## EXERCISE GOAL
Only those lines in the data below from the line containing "(∀ i x, m !! i = Some" through the line containing "HPiped _ => 4", both included, should be restated word for word.

## RECORDED INFORMATION
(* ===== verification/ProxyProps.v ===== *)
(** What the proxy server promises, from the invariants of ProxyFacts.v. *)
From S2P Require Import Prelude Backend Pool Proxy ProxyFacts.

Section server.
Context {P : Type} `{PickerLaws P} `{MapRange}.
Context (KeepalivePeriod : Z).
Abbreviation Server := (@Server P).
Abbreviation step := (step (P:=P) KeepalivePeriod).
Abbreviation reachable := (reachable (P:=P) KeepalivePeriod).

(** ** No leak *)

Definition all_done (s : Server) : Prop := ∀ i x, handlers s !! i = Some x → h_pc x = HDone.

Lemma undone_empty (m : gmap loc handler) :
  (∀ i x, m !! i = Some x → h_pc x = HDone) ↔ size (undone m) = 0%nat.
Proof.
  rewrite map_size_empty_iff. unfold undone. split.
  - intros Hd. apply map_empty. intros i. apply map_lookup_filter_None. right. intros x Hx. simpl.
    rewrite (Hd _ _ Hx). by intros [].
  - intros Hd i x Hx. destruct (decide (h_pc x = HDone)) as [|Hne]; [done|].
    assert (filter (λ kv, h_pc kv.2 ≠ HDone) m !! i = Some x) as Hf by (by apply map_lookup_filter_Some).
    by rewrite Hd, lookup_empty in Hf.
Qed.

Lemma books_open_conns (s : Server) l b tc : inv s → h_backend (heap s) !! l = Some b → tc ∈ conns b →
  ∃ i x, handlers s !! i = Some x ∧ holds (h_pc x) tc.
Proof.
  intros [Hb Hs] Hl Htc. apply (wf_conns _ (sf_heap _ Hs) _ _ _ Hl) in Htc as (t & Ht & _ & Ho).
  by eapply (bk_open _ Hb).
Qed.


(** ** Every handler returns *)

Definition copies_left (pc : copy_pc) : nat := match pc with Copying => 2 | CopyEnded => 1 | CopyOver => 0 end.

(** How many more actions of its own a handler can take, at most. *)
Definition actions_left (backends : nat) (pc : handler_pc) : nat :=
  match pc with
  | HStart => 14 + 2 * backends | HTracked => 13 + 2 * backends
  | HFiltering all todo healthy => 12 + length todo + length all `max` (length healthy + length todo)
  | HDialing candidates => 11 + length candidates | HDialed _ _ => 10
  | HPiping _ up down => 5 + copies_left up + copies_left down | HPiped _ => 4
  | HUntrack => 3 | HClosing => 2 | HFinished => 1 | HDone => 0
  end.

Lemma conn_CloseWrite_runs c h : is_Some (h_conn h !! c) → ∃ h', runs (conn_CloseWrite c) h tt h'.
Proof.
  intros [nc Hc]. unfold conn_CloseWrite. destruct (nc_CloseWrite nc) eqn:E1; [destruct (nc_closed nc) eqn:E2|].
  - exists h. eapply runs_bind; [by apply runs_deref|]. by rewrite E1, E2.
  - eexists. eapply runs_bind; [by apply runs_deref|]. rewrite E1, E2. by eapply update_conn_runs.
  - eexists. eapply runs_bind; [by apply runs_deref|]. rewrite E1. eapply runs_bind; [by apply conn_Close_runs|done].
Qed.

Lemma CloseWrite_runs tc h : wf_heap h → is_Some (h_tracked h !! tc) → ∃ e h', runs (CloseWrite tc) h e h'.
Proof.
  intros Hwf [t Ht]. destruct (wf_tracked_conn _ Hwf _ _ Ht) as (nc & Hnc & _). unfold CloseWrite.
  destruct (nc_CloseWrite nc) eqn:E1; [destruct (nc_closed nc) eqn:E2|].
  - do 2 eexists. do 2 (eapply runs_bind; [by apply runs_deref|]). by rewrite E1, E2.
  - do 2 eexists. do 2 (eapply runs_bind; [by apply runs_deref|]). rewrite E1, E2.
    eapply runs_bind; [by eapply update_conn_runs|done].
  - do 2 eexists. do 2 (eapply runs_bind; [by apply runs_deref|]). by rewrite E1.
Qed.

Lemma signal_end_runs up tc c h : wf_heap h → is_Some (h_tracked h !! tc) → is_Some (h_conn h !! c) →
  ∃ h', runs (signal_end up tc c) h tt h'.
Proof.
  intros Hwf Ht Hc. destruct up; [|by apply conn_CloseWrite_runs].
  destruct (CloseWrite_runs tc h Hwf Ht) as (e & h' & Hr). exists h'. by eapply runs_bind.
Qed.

## FINISHED EXERCISE
  (∀ i x, m !! i = Some x → h_pc x = HDone) ↔ size (undone m) = 0%nat.
Proof.
  rewrite map_size_empty_iff. unfold undone. split.
  - intros Hd. apply map_empty. intros i. apply map_lookup_filter_None. right. intros x Hx. simpl.
    rewrite (Hd _ _ Hx). by intros [].
  - intros Hd i x Hx. destruct (decide (h_pc x = HDone)) as [|Hne]; [done|].
    assert (filter (λ kv, h_pc kv.2 ≠ HDone) m !! i = Some x) as Hf by (by apply map_lookup_filter_Some).
    by rewrite Hd, lookup_empty in Hf.
Qed.

Lemma books_open_conns (s : Server) l b tc : inv s → h_backend (heap s) !! l = Some b → tc ∈ conns b →
  ∃ i x, handlers s !! i = Some x ∧ holds (h_pc x) tc.
Proof.
  intros [Hb Hs] Hl Htc. apply (wf_conns _ (sf_heap _ Hs) _ _ _ Hl) in Htc as (t & Ht & _ & Ho).
  by eapply (bk_open _ Hb).
Qed.


(** ** Every handler returns *)

Definition copies_left (pc : copy_pc) : nat := match pc with Copying => 2 | CopyEnded => 1 | CopyOver => 0 end.

(** How many more actions of its own a handler can take, at most. *)
Definition actions_left (backends : nat) (pc : handler_pc) : nat :=
  match pc with
  | HStart => 14 + 2 * backends | HTracked => 13 + 2 * backends
  | HFiltering all todo healthy => 12 + length todo + length all `max` (length healthy + length todo)
  | HDialing candidates => 11 + length candidates | HDialed _ _ => 10
  | HPiping _ up down => 5 + copies_left up + copies_left down | HPiped _ => 4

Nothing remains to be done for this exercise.